What the exercise asks: Look at every line below and count those containing "Hypothesis". Answer with the number only.

-- Dataset entries follows --

Lemma target_suffix_no_sep (p a ext : string) :
  valid_platform p = true -> valid_arch a = true ->
  ext = ".zip" \/ ext = ".tar.gz" \/ ext = "" -> no_sep (target_suffix p a ext) = true.
Proof.
  intros Hp Ha He. enum_platform_arch Hp Ha; destruct He as [-> | [-> | ->]]; reflexivity.
Qed.

Lemma archive_name_simple (k : ArtifactKind) (o : GetOptions) :
  valid_target o = true -> simple_name (archive_name k o) = true.
Proof.
  intros H. destruct (valid_target_parts o H) as (Hv & Hf & Hp & Ha).
  pose proof (valid_version_no_sep _ Hv) as Hns.
  unfold simple_name.
  destruct k; cbn [archive_name];
    rewrite ?nwjs_archive_name_eq, ?ffmpeg_archive_name_eq, ?headers_archive_name_eq.
  - pose proof (target_suffix_no_sep _ _ _ Hp Ha (archive_ext_cases o)) as Hs.
    unfold no_sep in *. rewrite !all_chars_app, Hns, Hs.
    destruct (valid_flavor_cases _ Hf) as [E | E]; unfold sdk_infix; rewrite E;
      reflexivity.
  - pose proof (target_suffix_no_sep _ _ ".zip" Hp Ha (or_introl eq_refl)) as Hs.
    unfold no_sep in *. rewrite !all_chars_app, Hns, Hs. reflexivity.
  - pose proof (target_suffix_no_sep _ _ ".tar.gz" Hp Ha (or_intror (or_introl eq_refl))) as Hs.
    unfold no_sep in *. rewrite !all_chars_app, Hns, Hs. reflexivity.
Qed.

Lemma archive_name_inj (k1 k2 : ArtifactKind) (o1 o2 : GetOptions) :
  valid_target o1 = true -> valid_target o2 = true ->
  archive_name k1 o1 = archive_name k2 o2 ->
  k1 = k2 /\ version o1 = version o2 /\ platform o1 = platform o2 /\
  arch o1 = arch o2 /\ (k1 = Runtime -> flavor o1 = flavor o2).
Proof.
  intros H1 H2 H.
  destruct (valid_target_parts o1 H1) as (Hv1 & Hf1 & Hp1 & Ha1).
  destruct (valid_target_parts o2 H2) as (Hv2 & Hf2 & Hp2 & Ha2).
  destruct k1, k2; cbn [archive_name] in H;
    rewrite ?nwjs_archive_name_eq, ?ffmpeg_archive_name_eq, ?headers_archive_name_eq in H;
    try discriminate H.
  - apply (app_inv_head_s "nwjs") in H.
    unfold sdk_infix in H.
    destruct (valid_flavor_cases _ Hf1) as [F1 | F1];
    destruct (valid_flavor_cases _ Hf2) as [F2 | F2];
      rewrite F1, F2 in H; cbn [String.eqb Ascii.eqb Bool.eqb] in H.
    + apply (app_inv_head_s "-v") in H.
      destruct (version_suffix_inj _ _ _ _ _ _ _ _ Hp1 Ha1 Hp2 Ha2
                  (archive_ext_cases o1) (archive_ext_cases o2) H) as (? & ? & ?).
      repeat split; try assumption. intros _. congruence.
    + discriminate H.
    + discriminate H.
    + apply (app_inv_head_s "-sdk-v") in H.
      destruct (version_suffix_inj _ _ _ _ _ _ _ _ Hp1 Ha1 Hp2 Ha2
                  (archive_ext_cases o1) (archive_ext_cases o2) H) as (? & ? & ?).
      repeat split; try assumption. intros _. congruence.
  - apply (app_inv_head_s "ffmpeg-v") in H.
    destruct (version_suffix_inj _ _ _ _ _ _ _ _ Hp1 Ha1 Hp2 Ha2
                (or_introl eq_refl) (or_introl eq_refl) H) as (? & ? & ?).
    repeat split; try assumption. discriminate.
  - apply (app_inv_head_s "headers-v") in H.
    destruct (version_suffix_inj _ _ _ _ _ _ _ _ Hp1 Ha1 Hp2 Ha2
                (or_intror (or_introl eq_refl)) (or_intror (or_introl eq_refl)) H) as (? & ? & ?).
    repeat split; try assumption. discriminate.
Qed.

(** ** The cache path ([locate]) *)

(** C9 as stated fails: the codec archive path leaves the flavor out, so the
    normal and the sdk target of one version collide. *)
Lemma locate_codec_flavor_collision :
  valid_target linux_normal = true /\ valid_target linux_sdk = true /\
  ~ locate_injective_at "/work" Codec linux_normal Codec linux_sdk.
Proof.
  repeat split; try reflexivity.
  intros H. destruct (H eq_refl) as [_ E]. discriminate E.
Qed.

(** Valid targets under one cache directory with the same archive path
    agree on kind, version, platform and architecture, and on the flavor when
    the kind is the runtime. *)
Lemma locate_eq_components (cwd : string) (k1 k2 : ArtifactKind) (o1 o2 : GetOptions) :
  valid_target o1 = true -> valid_target o2 = true ->
  cacheDir o1 = cacheDir o2 ->
  locate cwd k1 o1 = locate cwd k2 o2 ->
  k1 = k2 /\ version o1 = version o2 /\ platform o1 = platform o2 /\
  arch o1 = arch o2 /\ (k1 = Runtime -> flavor o1 = flavor o2).
Proof.
  intros H1 H2 Hd. unfold locate. rewrite Hd. intros H.
  apply resolve_simple_name_inj in H; try (now apply archive_name_simple).
  now apply archive_name_inj.
Qed.

(** C9, amended: for valid targets under one cache directory, two
    (target, kind) pairs get the same archive path exactly when they have the
    same kind, version, platform and architecture and, for the runtime kind,
    the same flavor.  The path is a function of these components alone. *)
Theorem locate_collision_iff (cwd : string) (k1 k2 : ArtifactKind) (o1 o2 : GetOptions) :
  valid_target o1 = true -> valid_target o2 = true ->
  cacheDir o1 = cacheDir o2 ->
  (locate cwd k1 o1 = locate cwd k2 o2 <->
   k1 = k2 /\ version o1 = version o2 /\ platform o1 = platform o2 /\
   arch o1 = arch o2 /\ (k1 = Runtime -> flavor o1 = flavor o2)).
Proof.
  intros H1 H2 Hd. split.
  - now apply locate_eq_components.
  - intros (<- & Hv & Hp & Ha & Hf). unfold locate. rewrite Hd. f_equal. f_equal. f_equal.
    destruct k1; cbn [archive_name].
    + unfold nwjs_archive_name, nwjs_dir_name, sdk_infix, archive_ext.
      now rewrite Hv, Hp, Ha, (Hf eq_refl).
    + unfold ffmpeg_archive_name. now rewrite Hv, Hp, Ha.
    + unfold headers_archive_name. now rewrite Hv, Hp, Ha.
Qed.

(** The runtime archive of the normal flavor and the codec archive of the sdk
    flavor, on the linux/x64 target. *)
Lemma locate_collision_iff_witness :
  locate "/work" Runtime linux_normal = locate "/work" Codec linux_sdk <->
  Runtime = Codec /\ version linux_normal = version linux_sdk /\
  platform linux_normal = platform linux_sdk /\
  arch linux_normal = arch linux_sdk /\
  (Runtime = Runtime -> flavor linux_normal = flavor linux_sdk).
Proof.
  apply (locate_collision_iff "/work" Runtime Codec linux_normal linux_sdk);
    reflexivity.
Defined.


(** ** The effect monad *)

Lemma trace_bind {A B} (m : Eff A) (k : A -> Eff B) (fs : FS) :
  trace_of (bind m k fs) =
  trace_of (m fs) ++
  match outcome_of (m fs) with
  | Fulfilled a => trace_of (k a (fs_of (m fs)))
  | _ => []
  end.
Proof.
  unfold bind, trace_of, outcome_of, fs_of.
  destruct (m fs) as [[[a | e | e |] fs1] t1]; cbn [fst snd];
    try (now rewrite app_nil_r).
  now destruct (k a fs1) as [[r fs2] t2].
Qed.

Lemma outcome_bind {A B} (m : Eff A) (k : A -> Eff B) (fs : FS) :
  outcome_of (bind m k fs) =
  match outcome_of (m fs) with
  | Fulfilled a => outcome_of (k a (fs_of (m fs)))
  | Rejected e => Rejected e
  | Uncaught e => Uncaught e
  | Stalled => Stalled
  end.
Proof.
  unfold bind, trace_of, outcome_of, fs_of.
  destruct (m fs) as [[[a | e | e |] fs1] t1]; cbn [fst snd]; try reflexivity.
  now destruct (k a fs1) as [[r fs2] t2].
Qed.

(** ** Traces all of whose events satisfy a test *)

Section Only.
Variable p : Event -> bool.

Lemma only_app a b : only p a -> only p b -> only p (a ++ b).
Proof. intros; now apply Forall_app. Qed.

Lemma only_bind {A B} (m : Eff A) (k : A -> Eff B) (fs : FS) :
  only p (trace_of (m fs)) -> (forall a fs', only p (trace_of (k a fs'))) ->
  only p (trace_of (bind m k fs)).
Proof.
  intros Hm Hk. rewrite trace_bind. apply only_app; [exact Hm |].
  destruct (outcome_of (m fs)); [apply Hk | | |]; constructor.
Qed.

Lemma only_emit (ev : Event) (fs : FS) : p ev = true -> only p (trace_of (emit ev fs)).
Proof. intros H. repeat constructor. exact H. Qed.

Lemma only_ret {A} (a : A) (fs : FS) : only p (trace_of (ret a fs)).
Proof. constructor. Qed.

Lemma only_throw {A} (e : Err) (fs : FS) : only p (trace_of (@throw A e fs)).
Proof. constructor. Qed.

Lemma only_modify (f : FS -> FS) (fs : FS) : only p (trace_of (modify f fs)).
Proof. constructor. Qed.

Lemma only_try_catch body handler fs :
  only p (trace_of (body fs)) -> (forall e fs', only p (trace_of (handler e fs'))) ->
  only p (trace_of (try_catch body handler fs)).
Proof.
  intros Hb Hh. unfold try_catch, trace_of in *.
  destruct (body fs) as [[[a | e | e |] fs1] t1]; cbn [snd] in *; try exact Hb.
  specialize (Hh e fs1). destruct (handler e fs1) as [[r fs2] t2]. cbn [snd] in *.
  now apply only_app.
Qed.

Lemma only_finally body finalizer fs :
  only p (trace_of (body fs)) -> (forall fs', only p (trace_of (finalizer fs'))) ->
  only p (trace_of (finally body finalizer fs)).
Proof.
  intros Hb Hf. unfold finally, trace_of in *.
  destruct (body fs) as [[[a | e | e |] fs1] t1]; cbn [snd] in *; try exact Hb;
    specialize (Hf fs1); destruct (finalizer fs1) as [[[a' | e' | e' |] fs2] t2];
    cbn [snd] in *; now apply only_app.
Qed.

Section Download.
Hypothesis Hp : allows_download p.

Lemma only_on_body s ev : only p (snd (on_body s ev)).
Proof.
  destruct Hp as (? & ? & ? & ? & ?). destruct ev; cbn; repeat constructor; auto.
Qed.

Lemma only_two_request_step follow s ev : only p (snd (two_request_step follow s ev)).
Proof.
  pose proof (only_on_body s ev) as Hb. destruct Hp as (? & ? & ? & ? & ?).
  unfold two_request_step.
  destruct ev; destruct (stage s); try exact Hb; cbn; repeat constructor; auto.
Qed.

Lemma only_one_request_step s ev : only p (snd (one_request_step s ev)).
Proof.
  pose proof (only_on_body s ev) as Hb. destruct Hp as (? & ? & ? & ? & ?).
  unfold one_request_step.
  destruct ev; destruct (stage s); try exact Hb; cbn; repeat constructor; auto.
Qed.

Lemma only_drive step :
  (forall s ev, only p (snd (step s ev))) ->
  forall events s, only p (snd (drive step s events)).
Proof.
  intros Hstep. induction events as [|ev later IH]; intros s; cbn; [constructor |].
  specialize (Hstep s ev). destruct (step s ev) as [[s' | r] t]; cbn in *.
  - specialize (IH s'). destruct (drive step s' later) as [r t']. cbn in *.
    now apply only_app.
  - exact Hstep.
Qed.

Lemma only_await_settled r fs : only p (snd r) -> only p (trace_of (await_settled r fs)).
Proof.
  intros H. unfold await_settled. destruct (fst r) as [[| e | e] |]; exact H.
Qed.
End Download.
End Only.

(** Programs built from [bind], [emit], [ret], [throw], [modify] and case
    distinctions. *)
Ltac only_tac :=
  repeat first
    [ apply only_ret | apply only_throw | apply only_modify
    | apply only_emit; first [reflexivity | apply String.eqb_refl | solve [auto]]
    | apply only_bind; [| intros ? ?]
    | match goal with
      | |- only _ (trace_of ((match ?x with _ => _ end) _)) => destruct x
      | |- only _ (trace_of ((if ?x then _ else _) _)) => destruct x
      end ].

Section OnlyWalk.
Variable env : Env.
Variable p : Event -> bool.
Hypothesis Hp : allows_walk p.

Lemma only_extract_entry o entry fs : only p (trace_of (extract_entry env o entry fs)).
Proof.
  destruct Hp as (? & ? & ? & ? & ? & ?).
  unfold extract_entry, mkdir, openReadStream, createWriteStream, pipe. only_tac.
Qed.

Lemma only_for_await o zip : forall fs,
  only p (trace_of (for_await zip (extract_entry env o) fs)).
Proof.
  induction zip as [|entry rest IH]; intros fs; cbn [for_await]; [constructor |].
  destruct (fault entry); try apply only_throw;
    (apply only_bind; [apply only_extract_entry | intros; apply IH]).
Qed.

Lemma only_entry_walk o zip fs : only p (trace_of (entry_walk env o zip fs)).
Proof.
  destruct Hp as (? & ? & ? & ? & ? & ?).
  unfold entry_walk. apply only_finally.
  - apply only_try_catch; [apply only_for_await |].
    intros. unfold console_error. now apply only_emit.
  - intros. unfold zip_close. only_tac.
Qed.
End OnlyWalk.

-- Dataset entries concluded --

Result: 2